Re: Implementing NVMHCI...

James Bottomley <James.Bottomley@xxxxxxxxxxxxxxxxxxxxx> · Sun, 12 Apr 2009 17:23:54 +0000

On Sun, 2009-04-12 at 08:41 -0700, Linus Torvalds wrote:
> 
> On Sun, 12 Apr 2009, Szabolcs Szakacsits wrote:
> > 
> > I did not hear about NTFS using >4kB sectors yet but technically 
> > it should work.
> > 
> > The atomic building units (sector size, block size, etc) of NTFS are 
> > entirely parametric. The maximum values could be bigger than the 
> > currently "configured" maximum limits. 
> 
> It's probably trivial to make ext3 support 16kB blocksizes (if it doesn't 
> already).
> 
> That's not the problem.
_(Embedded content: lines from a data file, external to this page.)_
Lemma parse_frames_eq buf : Forall u8 buf ->
  parse_frames buf =
    match split_frame buf with
    | Incomplete => ([], buf, false)
    | Oversized => ([], buf, true)
    | Whole p rest => let '(ps, r, o) := parse_frames rest in (p :: ps, r, o)
    end.
Proof.
  intros Hb. unfold parse_frames.
  destruct (length buf) as [|n] eqn:Hn; cbn [parse_go];
    destruct (split_frame buf) as [| |p rest] eqn:E; try done;
    destruct (split_frame_shorter _ _ _ Hb E) as [Hlt Hrest]; [lia|].
  by rewrite (parse_go_fuel n (length rest)) by (done || lia).
Qed.

(** Induction on a buffer, a frame at a time. *)
Lemma frames_ind (P : list Z -> Prop) :
  (forall buf, split_frame buf = Incomplete -> P buf) ->
  (forall buf, split_frame buf = Oversized -> P buf) ->
  (forall p rest, Forall u8 (frame p ++ rest) -> Forall u8 rest -> zlen p <= MSG_MAX -> P rest ->
     P (frame p ++ rest)) ->
  forall buf, Forall u8 buf -> P buf.
Proof.
  intros Hinc Hover Hstep buf. remember (length buf) as n eqn:Hn. revert buf Hn.
  induction n as [n IH] using lt_wf_ind. intros buf -> Hb.
  destruct (split_frame buf) as [| |p rest] eqn:E; [auto|auto|].
  destruct (split_frame_shorter _ _ _ Hb E) as [Hlt Hrest].
  destruct (split_frame_Whole _ _ _ Hb E) as [-> Hp]. by eauto.
Qed.

Lemma parse_frames_frame p rest : Forall u8 (frame p ++ rest) -> zlen p <= MSG_MAX ->
  parse_frames (frame p ++ rest) = let '(ps, r, o) := parse_frames rest in (p :: ps, r, o).
Proof. intros Hb Hp. by rewrite parse_frames_eq, split_frame_frame. Qed.

(** What was parsed is a prefix of frames; what is left holds no whole frame
    and, unless it announces too much, is shorter than the read buffer. *)
Lemma parse_frames_sound buf : Forall u8 buf -> forall ps r o, parse_frames buf = (ps, r, o) ->
  buf = concat (map frame ps) ++ r /\ Forall (fun p => zlen p <= MSG_MAX) ps /\
  split_frame r = (if o then Oversized else Incomplete).
Proof.
  intros Hb. pattern buf. revert buf Hb. apply frames_ind.
  - intros buf E ps r o. unfold parse_frames. destruct (length buf); cbn [parse_go]; rewrite E;
      intros [= <- <- <-]; by auto.
  - intros buf E ps r o. unfold parse_frames. destruct (length buf); cbn [parse_go]; rewrite E;
      intros [= <- <- <-]; by auto.
  - intros p rest Hb Hrest Hp IH ps r o. rewrite parse_frames_frame by done.
    destruct (parse_frames rest) as [[ps' r'] o'] eqn:E. intros [= <- <- <-].
    destruct (IH _ _ _ eq_refl) as (-> & Hall & Hs). cbn. rewrite <- app_assoc.
    split_and!; [done|by constructor|done].
Qed.

(** Parsing is incremental: what is left over is parsed with what follows. *)
Lemma parse_frames_app b : Forall u8 b -> forall c, Forall u8 c ->
  parse_frames (b ++ c) =
    let '(ps1, r1, o1) := parse_frames b in
    if (o1 : bool) then (ps1, r1 ++ c, true)
    else let '(ps2, r2, o2) := parse_frames (r1 ++ c) in (ps1 ++ ps2, r2, o2).
Proof.
  intros Hb. pattern b. revert b Hb. apply frames_ind.
  - intros buf E c Hc. assert (parse_frames buf = ([], buf, false)) as ->
      by (unfold parse_frames; destruct (length buf); cbn [parse_go]; by rewrite E).
    cbv beta iota. by destruct (parse_frames (buf ++ c)) as [[??]?].
  - intros buf E c Hc. assert (forall b, split_frame b = Oversized -> parse_frames b = ([], b, true)) as Ho.
    { intros b Eb. unfold parse_frames. destruct (length b); cbn [parse_go]; by rewrite Eb. }
    rewrite (Ho _ E), Ho by by apply split_frame_oversized_app. done.
  - intros p rest Hb Hrest Hp IH c Hc. rewrite <- app_assoc.
    rewrite !parse_frames_frame, IH by (rewrite ?app_assoc; auto with mr).
    destruct (parse_frames rest) as [[ps1 r1] []]; [done|].
    by destruct (parse_frames (r1 ++ c)) as [[??]?].
Qed.

Lemma parse_frames_frames ps rest : Forall (fun p => zlen p <= MSG_MAX /\ Forall u8 p) ps ->
  Forall u8 rest ->
  parse_frames (concat (map frame ps) ++ rest) =
    let '(ms, r, o) := parse_frames rest in (ps ++ ms, r, o).
Proof.
  intros Hps Hrest. induction ps as [|p ps IH]; cbn [map concat app].
  { rewrite app_nil_l. by destruct (parse_frames rest) as [[??]?]. }
  apply Forall_cons in Hps as [[Hp Hpb] Hps]. rewrite <- app_assoc.
  assert (Forall u8 (concat (map frame ps) ++ rest)) as Hb.
  { apply Forall_app_2; [|done].
    clear IH. induction Hps as [|q qs [_ Hq] _ IHq]; [done|]. cbn [map concat].
    apply Forall_app_2; [|done]. unfold frame. auto with mr. }
  rewrite parse_frames_frame, IH; [|done|unfold frame; auto with mr|done].
  by destruct (parse_frames rest) as [[??]?].
Qed.

(** ** The application's contract

    What the framing layer needs from a message handler: it neither reads nor
    moves the read buffer of the descriptor it serves, and leaves the other
    descriptors alone. [forget_rbuf] erases
    that buffer, so two states agree up to it when it maps them to the same
    state. *)

Definition set_rbuf {A} (fd : Z) (b : list Z) (st : sys A) : sys A :=
  put_client fd (c_set_buf b (get_client st fd)) st.
Definition forget_rbuf {A} (fd : Z) (st : sys A) : sys A := set_rbuf fd [] st.
Definition present {A} (fd : Z) (st : sys A) : Prop := is_Some (s_clients (sv st) !! fd).

(** The clock fields of the server. *)
Definition clock_of (s : server_t) : Z * Z * Z := (s_cronloops s, s_now_ms s, s_last_timeout_check_ms s).

Class ServerHandlersSpec (A : Type) `{ServerHandlers A} := {
  on_message_forget fd p (st : sys A) :
    on_message fd p (forget_rbuf fd st) =
    ('(rc, st') ← on_message fd p st; Ret (rc, forget_rbuf fd st'));
  on_message_keeps fd p (st st' : sys A) : on_message fd p st = Ret (0, st') ->
    c_buf (get_client st' fd) = c_buf (get_client st fd) /\
    c_active (get_client st' fd) = c_active (get_client st fd) /\
    c_last_active_ms (get_client st' fd) = c_last_active_ms (get_client st fd);
  on_message_clock fd p (st st' : sys A) rc : on_message fd p st = Ret (rc, st') ->
    clock_of (sv st') = clock_of (sv st);
  on_message_others fd p (st st' : sys A) rc : on_message fd p st = Ret (rc, st') -> same_others fd st st';
}.

Section RbufFacts.
Context {A : Type}.
Implicit Types st : sys A.

Lemma get_set_rbuf fd b st : get_client (set_rbuf fd b st) fd = c_set_buf b (get_client st fd).
Proof. apply get_put_eq. Qed.

Lemma set_set_rbuf fd b b' st : set_rbuf fd b (set_rbuf fd b' st) = set_rbuf fd b st.
Proof. unfold set_rbuf. by rewrite get_put_eq, put_put. Qed.

Lemma forget_set fd b st : forget_rbuf fd (set_rbuf fd b st) = forget_rbuf fd st.
Proof. apply set_set_rbuf. Qed.

Lemma forget_forget fd st : forget_rbuf fd (forget_rbuf fd st) = forget_rbuf fd st.
Proof. apply set_set_rbuf. Qed.

Lemma set_forget fd b st : set_rbuf fd b (forget_rbuf fd st) = set_rbuf fd b st.
Proof. apply set_set_rbuf. Qed.

Lemma put_get fd st : present fd st -> put_client fd (get_client st fd) st = st.
Proof.
  intros [c Hc]. unfold put_client, get_client, set_sv, s_set_clients. rewrite Hc. cbn.
  rewrite insert_id by done. by destruct st as [[] ???].
Qed.

Lemma set_rbuf_id fd st : present fd st -> set_rbuf fd (c_buf (get_client st fd)) st = st.
Proof.
  intros Hp. unfold set_rbuf.
  replace (c_set_buf _ _) with (get_client st fd) by (by destruct (get_client st fd)).
  by apply put_get.
Qed.

Lemma present_put fd c st : present fd (put_client fd c st).
Proof. unfold present, put_client. cbn. by rewrite lookup_insert_eq. Qed.

Lemma remove_forget `{ServerCallbacks A} fd st : remove_client fd (forget_rbuf fd st) = remove_client fd st.
Proof. apply remove_put. Qed.
End RbufFacts.

(** ** Delivery *)

Section Deliver.
Context {A : Type} `{HS : ServerHandlersSpec A}.
Implicit Types st : sys A.

(** The messages of a stream, one call each, up to the first refusal:
    whether the client is still connected, and the state. *)
Fixpoint deliver (fd : Z) (ps : list (list Z)) (st : sys A) : outcome (bool * sys A) :=
  match ps with
  | [] => Ret (true, st)
  | p :: ps =>
      '(rc, st) ← on_message fd p st;
      if negb (rc =? 0) then Ret (false, remove_client fd st) else deliver fd ps st
  end.

(** What the arrival of the bytes [buf] means: the frames are delivered, the
    rest waits, and an announced payload that is too long drops the client. *)
Definition receive (fd : Z) (buf : list Z) (st : sys A) : outcome (sys A) :=
  let '(ps, rest, oversized) := parse_frames buf in
  '(alive, st) ← deliver fd ps (forget_rbuf fd st);
  Ret (if negb alive then st
       else if oversized then remove_client fd st
       else set_rbuf fd rest st).

Lemma bind_bind {B C D} (m : outcome B) (f : B -> outcome C) (g : C -> outcome D) :
  (m ≫= f) ≫= g = m ≫= (fun x => f x ≫= g).
Proof. by destruct m. Qed.

Lemma outcome_bind_ext {B C} (m : outcome B) (f g : B -> outcome C) :
  (forall x, m = Ret x -> f x = g x) -> m ≫= f = m ≫= g.
Proof. destruct m; cbn; auto. Qed.

(** A whole frame at the head of the buffer. *)
Lemma receive_frame fd p rest st : Forall u8 (frame p ++ rest) -> zlen p <= MSG_MAX ->
  receive fd (frame p ++ rest) st =
    ('(rc, st) ← on_message fd p (forget_rbuf fd st);
     if negb (rc =? 0) then Ret (remove_client fd st) else receive fd rest st).
Proof.
  intros Hb Hp. unfold receive. rewrite parse_frames_frame by done.
  destruct (parse_frames rest) as [[ps r] o]. cbn [deliver]. rewrite bind_bind, on_message_forget.
  destruct (on_message fd p st) as [[rc st1]| |]; [|done|done]. cbn.
  destruct (Z.eqb_spec rc 0); [|done]. cbn [negb].
  by rewrite forget_forget.
Qed.

Lemma process_frames_step fuel fd st :
  process_frames (S fuel) fd st =
    match split_frame (c_buf (get_client st fd)) with
    | Incomplete => Ret st
    | Oversized => Ret (remove_client fd st)
    | Whole p rest =>
        '(rc, st') ← on_message fd p st;
        if negb (rc =? 0) then Ret (remove_client fd st')
        else process_frames fuel fd (set_rbuf fd rest st')
    end.
Proof.
  cbn [process_frames]. unfold split_frame. set (buf := c_buf (get_client st fd)).
  destruct (Z.ltb_spec (zlen buf) FRAME_HDR_SIZE); [done|].
  destruct (MSG_MAX <? be_decode (take 4 buf)); [done|].
  destruct (Z.ltb_spec (zlen buf) (FRAME_HDR_SIZE + be_decode (take 4 buf))); [done|].
  apply outcome_bind_ext. intros [rc st'] Hm.
  destruct (Z.eqb_spec rc 0) as [->|]; [|done]. cbn [negb].
  apply on_message_keeps in Hm as (Hbuf & _ & _). rewrite Hbuf. fold buf.
  by destruct (Z.ltb_spec (zlen buf) (FRAME_HDR_SIZE + be_decode (take 4 buf))); [lia|].
Qed.

Lemma process_frames_receive fuel : forall fd st,
  present fd st -> Forall u8 (c_buf (get_client st fd)) ->
  (length (c_buf (get_client st fd)) <= fuel)%nat ->
  process_frames fuel fd st = receive fd (c_buf (get_client st fd)) st.
Proof.
  induction fuel as [|fuel IH]; intros fd st Hpres Hb Hf.
  - assert (c_buf (get_client st fd) = []) as Hnil by (destruct (c_buf _); [done|cbn in Hf; lia]).
    cbn [process_frames]. rewrite Hnil.
    change (Ret st = Ret (set_rbuf fd [] (forget_rbuf fd st))).
    rewrite set_forget, <- Hnil. by rewrite set_rbuf_id.
  - rewrite process_frames_step. set (buf := c_buf (get_client st fd)) in *.
    destruct (split_frame buf) as [| |p rest] eqn:E.
    + unfold receive. rewrite parse_frames_eq, E by done.
      change (Ret st = Ret (set_rbuf fd buf (forget_rbuf fd st))). rewrite set_forget. unfold buf. by rewrite set_rbuf_id.
    + unfold receive. rewrite parse_frames_eq, E by done.
      change (Ret (remove_client fd st) = Ret (remove_client fd (forget_rbuf fd st))).
      by rewrite remove_forget.
    + destruct (split_frame_shorter _ _ _ Hb E) as [Hlt Hrest].
      destruct (split_frame_Whole _ _ _ Hb E) as [Heq Hp]. rewrite Heq in *.
      rewrite receive_frame, on_message_forget, bind_bind by done.
      apply outcome_bind_ext. intros [rc st'] Hm. cbn.
      destruct (Z.eqb_spec rc 0) as [->|]; cbn [negb]; [|by rewrite remove_forget].
      rewrite IH; rewrite ?get_set_rbuf; cbn [c_buf c_set_buf]; [|apply present_put|done|lia].
      unfold receive. destruct (parse_frames rest) as [[ps r] o].
      by rewrite forget_set, forget_forget.
Qed.
End Deliver.

Section DeliverFacts.
Context {A : Type} `{HS : ServerHandlersSpec A}.
Implicit Types st : sys A.

Lemma deliver_app fd ps qs : forall st,
  deliver fd (ps ++ qs) st =
    ('(alive, st) ← deliver fd ps st; if (alive : bool) then deliver fd qs st else Ret (false, st)).
Proof.
  induction ps as [|p ps IH]; intros st; [done|]. cbn [deliver app].
  change ((p :: ps) ++ qs) with (p :: (ps ++ qs)). cbn [deliver]. rewrite bind_bind.
  apply outcome_bind_ext. intros [rc st'] _. by destruct (negb (rc =? 0)).
Qed.

Lemma deliver_forget fd ps : forall st,
  deliver fd ps (forget_rbuf fd st) =
    ('(alive, st) ← deliver fd ps st; Ret (alive, if (alive : bool) then forget_rbuf fd st else st)).
Proof.
  induction ps as [|p ps IH]; intros st; [done|]. cbn [deliver].
  rewrite on_message_forget, !bind_bind. apply outcome_bind_ext. intros [rc st'] _. cbn.
  destruct (negb (rc =? 0)); cbn; [by rewrite remove_forget|apply IH].
Qed.

Lemma deliver_keeps fd ps : forall st st', deliver fd ps st = Ret (true, st') ->
  c_active (get_client st' fd) = c_active (get_client st fd) /\
  c_last_active_ms (get_client st' fd) = c_last_active_ms (get_client st fd) /\
  clock_of (sv st') = clock_of (sv st).
Proof.
  induction ps as [|p ps IH]; intros st st' H1; cbn [deliver] in H1; [by injection H1 as <-|].
  apply outcome_bind_Ret in H1 as ([rc st1] & Hm & H1).
  destruct (Z.eqb_spec rc 0) as [->|]; cbn [negb] in H1; [|done].
  apply IH in H1 as (-> & -> & ->). pose proof (on_message_keeps _ _ _ _ Hm) as (_ & -> & ->).
  by rewrite (on_message_clock _ _ _ _ _ Hm).
Qed.

Lemma deliver_dead fd ps : forall st st', deliver fd ps st = Ret (false, st') ->
  get_client st' fd = client_zero.
Proof.
  induction ps as [|p ps IH]; intros st st' H1; cbn [deliver] in H1; [done|].
  apply outcome_bind_Ret in H1 as ([rc st1] & _ & H1).
  destruct (negb (rc =? 0)); [|by eapply IH]. injection H1 as <-. apply get_remove_eq.
Qed.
The "filesystem layout" part is just a parameter.
> 
> The problem is then trying to actually access such a filesystem, in 
> particular trying to write to it, or trying to mmap() small chunks of it. 
> The FS layout is the trivial part.
> 
> > At present the limits are set in the BIOS Parameter Block in the NTFS
> > Boot Sector. This is 2 bytes for the "Bytes Per Sector" and 1 byte for 
> > "Sectors Per Block". So >4kB sector size should work since 1993.
> > 
> > 64kB+ sector size could be possible by bootstrapping NTFS drivers 
> > in a different way. 
> 
> Try it. And I don't mean "try to create that kind of filesystem". Try to 
> _use_ it. Does Window actually support using it it, or is it just a matter 
> of "the filesystem layout is _specified_ for up to 64kB block sizes"?
> 
> And I really don't know. Maybe Windows does support it. I'm just very 
> suspicious. I think there's a damn good reason why NTFS supports larger 
> block sizes in theory, BUT EVERYBODY USES A 4kB BLOCKSIZE DESPITE THAT!
> 
> Because it really is a hard problem. It's really pretty nasty to have your 
> cache blocking be smaller than the actual filesystem blocksize (the other 
> way is much easier, although it's certainly not pleasant either - Linux 
> supports it because we _have_ to, but sector-size of hardware had 
> traditionally been 4kB, I'd certainly also argue against adding complexity 
> just to make it smaller, the same way I argue against making it much 
> larger).
> 
> And don't get me wrong - we could (fairly) trivially make the 
> PAGE_CACHE_SIZE be bigger - even eventually go so far as to make it a 
> per-mapping thing, so that you could have some filesystems with that 
> bigger sector size and some with smaller ones. I think Andrea had patches 
> that did a fair chunk of it, and that _almost_ worked.
> 
> But it ABSOLUTELY SUCKS. If we did a 16kB page-cache-size, it would 
> absolutely blow chunks. It would be disgustingly horrible. Putting the 
> kernel source tree on such a filesystem would waste about 75% of all 
> memory (the median size of a source file is just about 4kB), so your page 
> cache would be effectively cut in a quarter for a lot of real loads.
> 
> And to fix up _that_, you'd need to now do things like sub-page 
> allocations, and now your page-cache size isn't even fixed per filesystem, 
> it would be per-file, and the filesystem (and the drievrs!) would hav to 
> handle the cases of getting those 4kB partial pages (and do r-m-w IO after 
> all if your hardware sector size is >4kB).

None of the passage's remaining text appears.